## Data in this exercise
=-=-=

(** C6. What [create_shader_program] adds to standard output is, for each
    of the three stages in order, nothing when the stage's status flag is
    true, and otherwise the stage's fixed line followed by the retrieved
    log and a line end; so with all three flags true nothing is printed.
    Standard error is not written. *)
Theorem diagnostics_exactly_on_failure (w : World) (ctx : GLContext) :
  current_context w = Some ctx →
  let r :=
    create_shader_program glsl_compile glsl_link indeterminate_int
      indeterminate_chars w in
  stdout r.2
  = stdout w
    +:+ (if vertex_ok glsl_compile then EmptyString
         else "ERROR::SHADER::VERTEX::COMPILATION_FAILED" +:+ nl
              +:+ bounded_log 512 (vertex_log glsl_compile) +:+ nl)
    +:+ (if fragment_ok glsl_compile then EmptyString
         else "ERROR::SHADER::FRAGMENT::COMPILATION_FAILED" +:+ nl
              +:+ bounded_log 512 (fragment_log glsl_compile) +:+ nl)
    +:+ (if link_ok glsl_compile glsl_link then EmptyString
         else "ERROR::SHADER::PROGRAM::LINKING_FAILED" +:+ nl
              +:+ bounded_log 512 (link_log glsl_compile glsl_link) +:+ nl) ∧
  (vertex_ok glsl_compile = true → fragment_ok glsl_compile = true →
   link_ok glsl_compile glsl_link = true →
   stdout r.2 = stdout w) ∧
  stderr r.2 = stderr w.
Proof.
  intros H r.
  destruct (create_shader_program_spec w ctx H) as (ctx' & vs & fs & Hw & _).
  fold r in Hw. clearbody r. rewrite Hw, stdout_upd, stderr_upd.
  split_and!.
  - reflexivity.
  - intros Hv Hf Hl. unfold diagnostics, diagnostic. rewrite Hv, Hf, Hl.
    cbn. apply string_app_nil_r.
  - reflexivity.
Qed.
(** C3 (as the code has it).  When a concurrent run commits an Agent row
    for the same extension between this run's lookup and its insert, the
    insert violates the uniqueness constraint: get_or_create_agent raises
    the store's IntegrityError again after logging it, and its caller
    makes no second lookup: the error leaves import_document after
    exactly one SelectAgent and one InsertAgent call, with nothing
    committed. *)
Theorem agent_race_propagates_without_retry
  (json_data : json) (file_path : string) (d : AgentDetails) (ts : Z)
  (w : World) (name : string) (mail : option string) (rest : list Interference) :
  PyStr.nonempty (full_name d) = true ->
  PyStr.nonempty (extension d) = true ->
  alive w = true ->
  find_agent (extension d) (view w) = None ->
  schedule w = Quiet :: OtherRunAgent name mail (extension d) :: rest ->
  exists w',
    import_document json_data file_path d ts w = (Raise IntegrityError, w')
    /\ trace w' = trace w ++ [SelectAgent (extension d); InsertAgent (extension d)]
    /\ agent_lookups (extension d) (trace w')
       = S (agent_lookups (extension d) (trace w))
    /\ committed w' = committed w.
Proof.
  intros Hn He Ha Hf Hs.
  set (w0 := set_autocommit false w).
  assert (quiet_for 1 w0) as Hq.
  { split; [exact Ha|]. simpl. rewrite Hs. simpl. repeat constructor. }
  set (w1 := tick (SelectAgent (extension d)) w0).
  destruct (insert_agent_race (full_name d) (email d) (extension d) name mail
              rest w1) as (w2 & E2 & Ht & Hc).
  { exact Ha. }
  { simpl. rewrite Hs. reflexivity. }
  { exact Hf. }
  assert (get_or_create_agent d w0 = (Raise IntegrityError, w2)) as Eg.
  { unfold get_or_create_agent. rewrite Hn, He. simpl.
    erewrite try_raise; [reflexivity|].
    erewrite bind_ok by (apply (select_agent_quiet _ 0), Hq).
    change (find_agent (extension d) (view w0))
      with (find_agent (extension d) (view w)).
    rewrite Hf. fold w1. erewrite bind_raise by exact E2. reflexivity. }
  exists w2. split.
  - unfold import_document.
    erewrite bind_ok by reflexivity. fold w0.
    erewrite bind_raise by exact Eg. reflexivity.
  - assert (trace w2
            = trace w ++ [SelectAgent (extension d); InsertAgent (extension d)])
      as Ht2.
    { rewrite Ht. simpl. rewrite <- List.app_assoc. reflexivity. }
    split; [exact Ht2|]. split; [|exact Hc].
    rewrite Ht2. apply agent_lookups_race.
Qed.
(** * SecRev: file selection, chunking, budget and report aggregation

    A shallow embedding of [secrev_cli.py] and the properties of its
    file-selection and chunking pipeline.

    Python values are modelled as follows.
    - [str] is [string]; a character is one of the code points 0..255
      (the Latin-1 range of Python's [str]), on which [lower], [strip],
      [split] and [isspace] are written out below.
    - [int] is [Z]; [len] returns a [Z].
    - [Set[str]] is [gset string]; [List[...]] is [list].
    - A [Path] below the scan root is the list of its parts relative to
      the root.
    - [print] calls are events of an output log. *)

From Stdlib Require Import ZArith Lia Ascii.
From stdpp Require Import base decidable list gmap sets strings pretty.

Set Warnings "-register-all,-clear-no-such-hyp".
Local Open Scope Z_scope.

(** ** Python string primitives *)

Module Py.

Definition len (s : string) : Z := Z.of_nat (String.length s).

(** [str.isspace] on one character of the Latin-1 range. *)
Definition isspace (c : ascii) : bool :=
  let n := nat_of_ascii c in
  ((9 <=? n) && (n <=? 13) || (28 <=? n) && (n <=? 32)
   || (n =? 133) || (n =? 160))%nat.

(** [str.lower] on one character of the Latin-1 range: A-Z and the
    accented capitals 0xC0-0xDE (without the multiplication sign 0xD7)
    move up by 32. *)
Definition lower_char (c : ascii) : ascii :=
  let n := nat_of_ascii c in
  if ((65 <=? n) && (n <=? 90)
      || (192 <=? n) && (n <=? 222) && negb (n =? 215))%nat
  then ascii_of_nat (n + 32) else c.

Fixpoint lower (s : string) : string :=
  match s with
  | EmptyString => EmptyString
  | String c s' => String (lower_char c) (lower s')
  end.

Definition is_empty (s : string) : bool :=
  match s with EmptyString => true | _ => false end.
(** X15.  At convergence the costs satisfy the Bellman-Ford inequalities:
    for every neighbor [v] of [u] that [u] reaches at a cost below [INF] and
    every destination [d], the cost of [u] to [d] is at most the link cost
    plus what [v] advertises to [u] for [d]; without poisoned reverse this
    is the link cost plus the cost of [v] to [d]. *)
Theorem converged_bellman (nodes : list node) (edges : list (node * node * Z))
    (use_poisoned_reverse verbose : bool) (nb : neighbors_t) (d0 : dist_t)
    (n0 : next_t) (r : run) (u v d : node) (row : list (node * Z))
    (c d_uv : Z) :
  init_tables nodes edges = Ret (nb, d0, n0) ->
  distance_vector_run 51 nodes edges use_poisoned_reverse verbose = Ret r ->
  run_exit r = Converged ->
  u ∈ nodes -> d ∈ nodes -> nb !! u = Some row -> (v, c) ∈ row ->
  lookup2 (run_dist r) u v = Some d_uv -> d_uv < INF ->
  exists c_u c_v,
    lookup2 (run_dist r) u d = Some c_u
    /\ lookup2 (run_dist r) v d = Some c_v
    /\ c_u <= c + advertised_cost use_poisoned_reverse (run_dist r) (run_next r)
                    u v d
    /\ (use_poisoned_reverse = false -> c_u <= c + c_v).
Proof.
  intros Hinit Hrun Hconv Hu Hd Hrow Hv Hduv Hlt.
  destruct (init_tables_wf _ _ _ _ _ Hinit) as (Hnb & _ & _).
  destruct (converged_last_round _ _ _ _ _ _ _ _ Hinit Hrun Hconv)
    as (m & st & _ & Hsd & Hsn & [Hwd Hwn] & Hfix).
  rewrite Hsd in Hwd.
  destruct (Hnb u Hu) as (row' & Hrow' & Hrows). rewrite Hrow in Hrow'.
  injection Hrow' as <-. pose proof (Hrows v c Hv) as Hvn.
  destruct (Hwd u d Hu Hd) as [c_u Hcu]. destruct (Hwd v d Hvn Hd) as [c_v Hcv].
  exists c_u, c_v. split; [done|]. split; [done|].
  set (o := Offer u d v
              (candidate c (advertised_cost use_poisoned_reverse
                              (run_dist r) (run_next r) u v d))).
  assert (Ho : o ∈ offers nodes nb use_poisoned_reverse (run_dist r) (run_next r)).
  { apply offers_elem. by exists row, c, d_uv. }
  pose proof (fold_offers_best false
                (offers nodes nb use_poisoned_reverse (run_dist r) (run_next r))
                (RoundState (run_dist r) (run_next r) false []) u d) as Hbest.
  rewrite (Hfix false []) in Hbest. cbn [st_dist] in Hbest.
  rewrite Hcu in Hbest. cbn in Hbest. injection Hbest as Hbest.
  pose proof (best_le_offer _ o c_u Ho) as Hle. cbn [o o_u o_dest o_via] in Hle.
  rewrite <- Hbest in Hle. unfold candidate in Hle. split; [done|].
  intros ->. unfold advertised_cost in Hle. rewrite Hcv in Hle. by cbn in Hle.
Qed.

Lemma converged_bellman_witness :
  exists nb d0 n0 r row,
    init_tables tri_nodes tri_edges = Ret (nb, d0, n0)
    /\ distance_vector_run 51 tri_nodes tri_edges false false = Ret r
    /\ nb !! "A"%string = Some row
    /\ exists c_u c_v,
         lookup2 (run_dist r) "A"%string "C"%string = Some c_u
         /\ lookup2 (run_dist r) "B"%string "C"%string = Some c_v
         /\ c_u <= 1 + advertised_cost false (run_dist r) (run_next r)
                         "A"%string "B"%string "C"%string
         /\ (false = false -> c_u <= 1 + c_v).
Proof.
  eexists _, _, _, _, _. split; [vm_compute; reflexivity|].
  split; [vm_compute; reflexivity|]. split; [vm_compute; reflexivity|].
  eapply (converged_bellman tri_nodes tri_edges false false _ _ _ _
           "A"%string "B"%string "C"%string _ 1 1);
    try (vm_compute; reflexivity).
  - apply list_elem_of_In. cbn. tauto.
  - apply list_elem_of_In. cbn. tauto.
  - apply list_elem_of_In. cbn. tauto.
Defined.
Lemma initialise_small_long n :
  initialise (small_long n) world0
  = ({| events := [Call_prox_uv "separate"; Call_objective 1 true];
        clock := 0 |},
     Ok (b_hat_small, locals0)).
Proof. reflexivity. Qed.

(** ** The entries of the trace *)

Section Trace.
Context `{Stages}.

(** C1, as the code has it.  In every iteration that reaches the
    dictionary update, the two objectives appended to the trace, after
    the sparse-code update and after the dictionary update, are values
    of the evaluator with [feasible_evaluation] true (on copies, the atom
    bank is projected and the activations rescaled) and with the full
    regularisation [reg], whatever the iteration and the value of
    [reg_]. *)
Theorem trace_entries_feasible c b ii l w w' sg l' :
  body c b ii l w = (w', Ok (sg, l')) ->
  sg <> Break_all_zero ->
  exists v1 v2,
    pobj l' = pobj l ++ [v1; v2]
    /\ compute_X_and_objective_multi (X c) (Z_hat l') (uv_hat l) (reg c)
         true (uv_constraint c) = Ok v1
    /\ compute_X_and_objective_multi (X c) (Z_hat l') (uv_hat l') (reg c)
         true (uv_constraint c) = Ok v2.
Proof.
  intros Hrun Hsg.
  destruct (body_inv _ _ _ _ _ _ _ _ Hrun) as (t1 & _ & _ & [Hzero|Hfull]).
  - by destruct Hzero as (_ & -> & _).
  - destruct Hfull as (_ & v1 & v2 & t2 & Hv1 & _ & Hv2 & Hpobj & _).
    by exists v1, v2.
Qed.

(** C7.  In an iteration [ii] that reaches the dictionary update, the
    loop is left at the convergence check exactly when the entry before
    the last one (the objective after the sparse-code update) less the
    last entry (the objective after the dictionary update) is strictly
    below [eps].  Then the loop returns with the state of the iteration
    [ii], whatever iterations [iis] are left; otherwise it goes to the
    target check, which leaves the loop or lets it go on with [iis]. *)
Theorem convergence_check c b ii iis l w w' sg l' :
  body c b ii l w = (w', Ok (sg, l')) ->
  sg <> Break_all_zero ->
  exists v1 v2,
    pobj l' = pobj l ++ [v1; v2]
    /\ from_end (pobj l') 2 = Ok v1
    /\ from_end (pobj l') 1 = Ok v2
    /\ (sg = Break_eps <-> v1 - v2 < eps c)
    /\ (v1 - v2 < eps c ->
        loop c b (ii :: iis) l w = (w', Ok (Break_eps, l')))
    /\ (~ v1 - v2 < eps c ->
        loop c b (ii :: iis) l w
        = match stopping_pobj c with
          | Some floor =>
              if Qlt_bool v2 floor then (w', Ok (Break_stopping_pobj, l'))
              else loop c b iis l' w'
          | None => loop c b iis l' w'
          end).
Proof.
  intros Hrun Hsg. rewrite (loop_step _ _ _ iis _ _ _ _ _ Hrun).
  destruct (body_inv _ _ _ _ _ _ _ _ Hrun) as (t1 & _ & _ & [Hzero|Hfull]).
  - by destruct Hzero as (_ & -> & _).
  - destruct Hfull as (_ & v1 & v2 & t2 & _ & _ & _ & Hpobj & _ & -> & _).
    exists v1, v2. rewrite Hpobj.
    change (pobj l ++ [v1; v2]) with (pobj l ++ [v1] ++ [v2]).
    rewrite app_assoc, from_end_1, from_end_2.
    rewrite <- !Qlt_bool_iff. unfold exit_of.
    destruct (Qlt_bool (v1 - v2) (eps c)).
    + split_and!; done.
    + split_and!; try done.
      * destruct (stopping_pobj c) as [fl|]; [destruct (Qlt_bool v2 fl)|];
          split; congruence.
      * intros _.
        destruct (stopping_pobj c) as [fl|]; [destruct (Qlt_bool v2 fl)|];
          done.
Qed.

(** C4, as the code has it.  With a floor configured, in an iteration
    [ii] that reaches the dictionary update the loop is left whenever the
    last entry of the trace is strictly below the floor: the loop
    returns with the state of the iteration [ii], whatever iterations
    [iis] are left.  The exit at the target check is taken exactly when
    the convergence check did not fire and the last entry is strictly
    below the floor.  With the last entry at the floor or above it, and
    no convergence, the loop goes on with the iterations left. *)
Theorem target_check c b ii iis l w w' sg l' floor :
  body c b ii l w = (w', Ok (sg, l')) ->
  sg <> Break_all_zero ->
  stopping_pobj c = Some floor ->
  exists v1 v2,
    pobj l' = pobj l ++ [v1; v2]
    /\ from_end (pobj l') 1 = Ok v2
    /\ (v2 < floor -> sg <> Continue)
    /\ (sg = Break_stopping_pobj <-> ~ v1 - v2 < eps c /\ v2 < floor)
    /\ (v2 < floor -> loop c b (ii :: iis) l w = (w', Ok (sg, l')))
    /\ (~ v1 - v2 < eps c -> ~ v2 < floor ->
        loop c b (ii :: iis) l w = loop c b iis l' w').
Proof.
  intros Hrun Hsg Hfloor. rewrite (loop_step _ _ _ iis _ _ _ _ _ Hrun).
  destruct (body_inv _ _ _ _ _ _ _ _ Hrun) as (t1 & _ & _ & [Hzero|Hfull]).
  - by destruct Hzero as (_ & -> & _).
  - destruct Hfull as (_ & v1 & v2 & t2 & _ & _ & _ & Hpobj & _ & -> & _).
    exists v1, v2. rewrite Hpobj.
    change (pobj l ++ [v1; v2]) with (pobj l ++ [v1] ++ [v2]).
    rewrite app_assoc, from_end_1.
    rewrite <- !Qlt_bool_iff. unfold exit_of. rewrite Hfloor.
    destruct (Qlt_bool (v1 - v2) (eps c)), (Qlt_bool v2 floor);
      split_and!; try done; intuition congruence.
Qed.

=-=-=

## Task to carry out
With "iterations" as the string to find, copy every line of the records that holds it.

## Output below
    [ii], whatever iterations [iis] are left; otherwise it goes to the
    returns with the state of the iteration [ii], whatever iterations
    no convergence, the loop goes on with the iterations left. *)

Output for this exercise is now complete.